Lemma fork_rest_run regs p cur x np t kt n stack c s v va v2 v3 v4 v5 v6 fs fs1 fs2 fs3 ps l nx ini pl cx km :
  p <> cur -> ps !! cur = Some x -> p_state np = PROC_RUNNING -> p_pagedir np <> NULL -> p_threads np = [] -> p_children np = [] ->
  p_files np = replicate (length (p_files x)) NULL -> length (p_files x) = Z.to_nat NFILES ->
  curthr s = t -> threads s !! t = Some kt -> kt_state kt = KT_RUN -> n <> t -> n <> NULL -> stack <> NULL ->
  vmmap_clone (p_vmmap x) v = Ok c va -> fork_vmas c (p_vmmap x) va = Ok tt v2 ->
  lift kthread_slab_alloc v2 = Ok n v3 -> lift (page_alloc_n stack_pages) v3 = Ok stack v4 ->
  lift (pt_unmap_range (p_pagedir x) USER_MEM_LOW USER_MEM_HIGH) v4 = Ok tt v5 -> lift proc_tlb_flush_all v5 = Ok tt v6 ->
  (forall q, q = pset_start_brk (p_start_brk x) (pset_brk (p_brk x) (pset_vmmap c np)) ->
    fork_files p cur NFILES (Kern (MM := MM) (FS := FS) (set_thr n (cloned kt (kt_proc (slab_kthread n (vm_mm v4))) stack) s) v6 fs (<[p := q]> ps) l nx ini (delete n pl)
      (<[n := Context (c_pdptr (slab_ctx n (vm_mm v4))) (c_eip (slab_ctx n (vm_mm v4))) (c_esp (slab_ctx n (vm_mm v4))) (c_ebp (slab_ctx n (vm_mm v4))) stack (c_kstacksz (slab_ctx n (vm_mm v4)))]> cx) km) =
    Ok tt (Kern (set_thr n (cloned kt (kt_proc (slab_kthread n (vm_mm v4))) stack) s) v6 fs1 (<[p := pset_files (p_files x) q]> ps) l nx ini (delete n pl)
      (<[n := Context (c_pdptr (slab_ctx n (vm_mm v4))) (c_eip (slab_ctx n (vm_mm v4))) (c_esp (slab_ctx n (vm_mm v4))) (c_ebp (slab_ctx n (vm_mm v4))) stack (c_kstacksz (slab_ctx n (vm_mm v4)))]> cx) km)) ->
  vput (p_cwd np) fs1 = Ok tt fs2 -> vref (p_cwd x) fs2 = Ok tt fs3 ->
  fork_rest cur p regs (Kern (MM := MM) (FS := FS) s v fs (<[p := np]> ps) l nx ini pl cx km) =
    Ok (p_pid np, <[r_eax := 0]> regs) (Kern (enq kt_runq n (cloned kt p stack) s) v6 fs3 (<[p := forked_proc np x c n]> ps) l nx ini (<[n := p]> pl)
      (<[n := forked_ctx np stack (c_ebp (slab_ctx n (vm_mm v4)))]> cx) (forked_stack regs stack km)).
Proof.
  intros Hp Hx Hst Hpd Hth Hch Hfl Hlen Hct Hkt Hkr Hn Hnn Hsn E1 E2 E3 E4 E5 E6 Ef E7 E8. unfold fork_rest.
  prc_q Hp Hx. vm_go E1. upd_p. prc_p. rewrite kassert_bind by (by apply bool_decide_eq_true_2).
  rewrite kassert_bind by (by apply negb_true_iff, Z.eqb_neq). vm_go E2. unfold get_curthr. rewrite gets_bind. cbn [ks]. rewrite Hct.
  rewrite (bind_ok _ _ _ _ _ (clone_run t kt n stack s v2 v3 v4 fs _ l nx ini pl cx km Hkt Hkr Hn Hnn E3 E4)). cbv zeta.
  set (raw := slab_kthread n (vm_mm v4)) in *. set (cr := slab_ctx n (vm_mm v4)) in *.
  rewrite (bind_ok _ _ _ _ _ (on_sched_run _ _ _ _ _ _ _ _ _ _ _ _ _ (thr_here _ _ _))).
  rewrite kassert_bind by (by apply negb_true_iff, Z.eqb_neq). prc_q Hp Hx. upd_p. upd_p. unfold on_mm. vm_go E5. vm_go E6.
  rewrite (bind_ok _ _ _ _ _ (Ef _ eq_refl)). prc_p. cbn [p_cwd pset_files pset_start_brk pset_brk pset_vmmap]. fs_go E7.
  rewrite (bind_ok _ _ _ _ _ (on_sched_run _ _ _ _ _ _ _ _ _ _ _ _ _ (upd_thr_here _ _ _ _))). upd_p. kgo.
  rewrite (bind_ok _ _ _ _ _ (on_sched_run _ _ _ _ _ _ _ _ _ _ _ _ _ (thr_here _ _ _))). unfold fork_setup_stack. kgo.
  rewrite lookup_insert_eq. cbn [deref]. kgo. prc_p. kgo. rewrite insert_insert_eq.
  change (with_proc p (cloned kt (kt_proc raw) stack)) with (cloned kt p stack).
  assert (sched_make_runnable n (set_thr n (cloned kt p stack) s) = Ok tt (enq kt_runq n (cloned kt p stack) s)) as Em.
  { rewrite (make_runnable_ok n (cloned kt p stack)) by (done || apply lookup_insert_eq). rewrite enq_set_thr.
    f_equal. unfold cloned. rewrite Hkr. done. }
  sched_go Em. prc_q Hp Hx. upd_p. fs_go E8. prc_p. unfold mret, M_ret. rewrite insert_delete_eq.
  assert (forall q, q = pset_files (p_files x) (pset_start_brk (p_start_brk x) (pset_brk (p_brk x) (pset_vmmap c np))) ->
    pset_cwd (p_cwd x) (pset_threads (p_threads q ++ [n]) q) = forked_proc np x c n) as Hq.
  { intros q ->. unfold forked_proc, pset_cwd, pset_threads, pset_files, pset_start_brk, pset_brk, pset_vmmap. cbn. by rewrite Hth, Hst, Hch. }
  by rewrite (Hq _ eq_refl).
Qed.

(** ** The invariant with the child *)

Lemma spaces_mono ps maps maps' : spaces_ok ps maps -> (forall m, is_Some (maps !! m) -> is_Some (maps' !! m)) -> spaces_ok ps maps'.
Proof. intros [H1 H2] Hm. split; [|done]. intros p x Hx Hr. eapply Hm, H1; eauto. Qed.

Lemma ready_ok t kt s : sched_ok s -> threads s !! t = Some kt -> kt_wchan kt = None -> kt_state kt = KT_RUN -> t <> curthr s ->
  sched_ok (enq kt_runq t kt s).
Proof.
  intros [Hi (kc & Hkc & Hcw)] Ht Hw Hs Hn. split; [by apply enq_idle_ok|]. exists kc. cbn. by rewrite lookup_insert_ne.
Qed.

Lemma open_file ps p x f : ps !! p = Some x -> p_state x = PROC_RUNNING -> f ∈ p_files x -> f <> NULL -> f ∈ opens ps.
Proof.
  intros Hx Hr Hf Hn. unfold opens. apply elem_of_list_to_set_disj, elem_of_gather. exists p, x. split; [done|].
  unfold file_refs. rewrite bool_decide_eq_true_2 by done. unfold nonnull. by apply list_elem_of_filter.
Qed.
Lemma cwd_held ps p x : ps !! p = Some x -> p_state x = PROC_RUNNING -> p_cwd x <> NULL -> p_cwd x ∈ cwds ps.
Proof.
  intros Hx Hr Hn. unfold cwds. apply elem_of_list_to_set_disj, elem_of_gather. exists p, x. split; [done|].
  unfold cwd_ref. rewrite bool_decide_eq_true_2 by done. unfold nonnull. apply list_elem_of_filter. split; [done|by left].
Qed.

Lemma threads_fork ps pl ths p cur x fp t kt : threads_ok ps pl ths -> ps !! p = None -> ps !! cur = Some x -> ths !! t = None ->
  p_threads fp = [t] -> p_state fp = PROC_RUNNING -> kt_proc kt = p -> kt_kstack kt <> NULL -> kt_state kt <> KT_EXITED ->
  threads_ok (with_child ps p cur fp x) (<[t := p]> pl) (<[t := kt]> ths).
Proof.
  intros Hok Hp Hx Ht Hft Hfs Hkp Hks Hst. set (np := pset_threads [] fp).
  pose proof (thr_create ps p cur np x Hp Hx pl ths Hok eq_refl Hfs) as H0.
  pose proof (thr_add _ _ _ p np t kt H0 (with_child_new ps p cur np x) eq_refl Ht Hkp Hks Hst) as H1.
  replace (with_child ps p cur fp x) with (<[p := pset_threads [t] np]> (with_child ps p cur np x)); [done|].
  unfold with_child. rewrite insert_insert_eq. f_equal. destruct fp. cbn in *. by subst.
Qed.

(** ** do_fork *)

Definition newproc_name : list Z := [110; 101; 119; 112; 114; 111; 99].

(** Where memory for the child ran out. *)
Inductive fork_short k : Prop :=
| fork_short_create : create_short k -> fork_short k
| fork_short_vmmap p k1 x : proc_create newproc_name k = Ok p k1 -> procs k !! curproc (ks k) = Some x ->
    (exists v', vmmap_create (kvm k1) = Ok NULL v') \/
    (exists v', fork_vmmap (p_vmmap x) (kvm k1) = Halt NullDeref v' /\ alloc_failed (vm_mm v')) -> fork_short k
| fork_short_thread p k1 x c v2 : proc_create newproc_name k = Ok p k1 -> procs k !! curproc (ks k) = Some x ->
    fork_vmmap (p_vmmap x) (kvm k1) = Ok c v2 -> thread_short v2 -> fork_short k.

(** The child [p] of the current process [x], with its thread [t], in the kernel [k']. *)
Record forks (regs : list Z) k (x : proc) (pid p t : Z) k' : Prop := {
  fk_pid : next_free k pid;
  fk_child : exists np, procs k !! p = None /\ procs k' !! p = Some np /\ p_pid np = pid /\ p_pproc np = curproc (ks k) /\
    p_files np = p_files x /\ p_cwd np = p_cwd x /\ p_brk np = p_brk x /\ p_start_brk np = p_start_brk x /\ p_threads np = [t] /\
    (* its address space is the fork of the parent's; the one [proc_create] made stays behind *)
    exists v1 v2 m, fork_vmmap (p_vmmap x) v1 = Ok (p_vmmap np) v2 /\ vm_maps v1 = <[m := Vmmap [] p]> (vm_maps (kvm k)) /\
      vm_maps (kvm k) !! m = None /\ vm_maps (kvm k') = vm_maps v2 /\ p_vmmap np <> m;
  fk_parent : exists x', procs k' !! curproc (ks k) = Some x' /\ x' = pset_children (p :: p_children x) x;
  fk_thread : exists kt kc, threads (ks k) !! t = None /\ threads (ks k) !! curthr (ks k) = Some kc /\ threads (ks k') !! t = Some kt /\
    kt = linked kt_runq (cloned kc p (kt_kstack kt)) /\ fifo (ks k') kt_runq = fifo (ks k) kt_runq ++ [t] /\
    curthr (ks k') = curthr (ks k) /\
    (* it starts in user mode with the registers of the parent on its stack *)
    exists pd ebp, kt_ctxs k' !! t = Some (Context pd userland_entry (fork_esp (kt_kstack kt)) ebp (kt_kstack kt) DEFAULT_STACK_SIZE) /\
      kstack_mem k' = forked_stack regs (kt_kstack kt) (kstack_mem k);
  fk_others : (forall q, q <> p -> q <> curproc (ks k) -> procs k' !! q = procs k !! q) /\
    (forall u, u <> t -> threads (ks k') !! u = threads (ks k) !! u) /\
    curproc (ks k') = curproc (ks k) /\ proc_initproc k' = proc_initproc k
}.

Lemma thread_order (n stack : Z) (A B F : list Z) : (A ++ [n; stack] ++ B) ++ F ≡ₚ stack :: n :: (A ++ B) ++ F.
Proof. cbn [app]. rewrite <- !Permutation_middle. cbn. apply Permutation_swap. Qed.

Lemma fork_split m v c v2 : fork_vmmap m v = Ok c v2 -> exists va, vmmap_clone m v = Ok c va /\ fork_vmas c m va = Ok tt v2.
Proof.
  unfold fork_vmmap. intros (c' & va & E1 & ([] & v3 & E2 & E3)%bind_Ok_inv)%bind_Ok_inv. unfold mret, M_ret in E3. injection E3 as -> ->. eauto.
Qed.

(** The memory for the new thread, and the page tables. *)
Lemma fork_memory L R v2 pd : vm_ok L R v2 -> thread_short v2 \/
  exists n stack v3 v4 v5 v6, lift kthread_slab_alloc v2 = Ok n v3 /\ lift (page_alloc_n stack_pages) v3 = Ok stack v4 /\
    lift (pt_unmap_range pd USER_MEM_LOW USER_MEM_HIGH) v4 = Ok tt v5 /\ lift proc_tlb_flush_all v5 = Ok tt v6 /\
    n <> NULL /\ stack <> NULL /\ n ∉ L /\ vm_maps v6 = vm_maps v2 /\ vm_ok (stack :: n :: L) R v6.
Proof.
  intros Hv2. destruct (vm_allocates _ _ _ _ pl_thread Hv2) as (n & v3 & E3 & Em3 & [[-> _]|(Hnn & Hv3 & Hnf)]); [left; left; eauto|].
  destruct (vm_allocates _ _ _ _ (pl_stack stack_pages) Hv3) as (stack & v4 & E4 & Em4 & [[-> _]|(Hsn & Hv4 & _)]); [left; right; eauto 6|].
  destruct (mm_pt_unmap _ _ _ _ pd USER_MEM_LOW USER_MEM_HIGH (vm_ok_safe _ _ _ Hv4)) as (mm5 & E5 & Hs5 & _).
  pose proof (vm_ok_mm _ _ _ _ _ Hv4 Hs5) as Hv5. apply lift_run in E5. set (v5 := Vm (vm_maps v4) mm5) in *.
  destruct (pl_tlb _ _ _ _ (vm_ok_safe _ _ _ Hv5)) as (mm6 & E6 & Hs6). pose proof (vm_ok_mm _ _ _ _ _ Hv5 Hs6) as Hv6. apply lift_run in E6.
  right. exists n, stack, v3, v4, v5, (Vm (vm_maps v5) mm6). split_and!; try done; [|cbn; congruence]. intros Hin. apply Hnf, elem_of_app. by left.
Qed.

Lemma nonnull_one a : a <> NULL -> list_to_set_disj (nonnull [a]) = {[+ a +]} :> gmultiset Z.
Proof. intros H. unfold nonnull. rewrite filter_cons_True by done. by rewrite filter_nil, list_to_set_disj_cons, list_to_set_disj_nil, (right_id_L ∅ (⊎)). Qed.

(** The references to files and vnodes with the child [np], which runs. *)
Lemma child_refs ps p cur x np : ps !! p = None -> ps !! cur = Some x -> p_state np = PROC_RUNNING ->
  cwds (with_child ps p cur np x) = list_to_set_disj (nonnull [p_cwd np]) ⊎ cwds ps /\
  opens (with_child ps p cur np x) = list_to_set_disj (nonnull (p_files np)) ⊎ opens ps.
Proof.
  intros Hp Hx Hr. pose proof (gather_child _ _ _ np _ Hp Hx cwd_ref (fun _ _ _ => eq_refl)) as G1.
  pose proof (gather_child _ _ _ np _ Hp Hx file_refs (fun _ _ _ => eq_refl)) as G2.
  unfold cwds, opens. rewrite (list_to_set_disj_perm _ _ G1), (list_to_set_disj_perm _ _ G2), !list_to_set_disj_app.
  unfold cwd_ref at 1, file_refs at 1. by rewrite !bool_decide_eq_true_2.
Qed.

#### Your assignment
Print only what lies in the material above starting at the line with "fk_child : exists" and ending at the line with "(* it starts", every line exactly as given.

#### Output of the task
  fk_child : exists np, procs k !! p = None /\ procs k' !! p = Some np /\ p_pid np = pid /\ p_pproc np = curproc (ks k) /\
    p_files np = p_files x /\ p_cwd np = p_cwd x /\ p_brk np = p_brk x /\ p_start_brk np = p_start_brk x /\ p_threads np = [t] /\
    (* its address space is the fork of the parent's; the one [proc_create] made stays behind *)
    exists v1 v2 m, fork_vmmap (p_vmmap x) v1 = Ok (p_vmmap np) v2 /\ vm_maps v1 = <[m := Vmmap [] p]> (vm_maps (kvm k)) /\
      vm_maps (kvm k) !! m = None /\ vm_maps (kvm k') = vm_maps v2 /\ p_vmmap np <> m;
  fk_parent : exists x', procs k' !! curproc (ks k) = Some x' /\ x' = pset_children (p :: p_children x) x;
  fk_thread : exists kt kc, threads (ks k) !! t = None /\ threads (ks k) !! curthr (ks k) = Some kc /\ threads (ks k') !! t = Some kt /\
    kt = linked kt_runq (cloned kc p (kt_kstack kt)) /\ fifo (ks k') kt_runq = fifo (ks k) kt_runq ++ [t] /\
    curthr (ks k') = curthr (ks k) /\
    (* it starts in user mode with the registers of the parent on its stack *)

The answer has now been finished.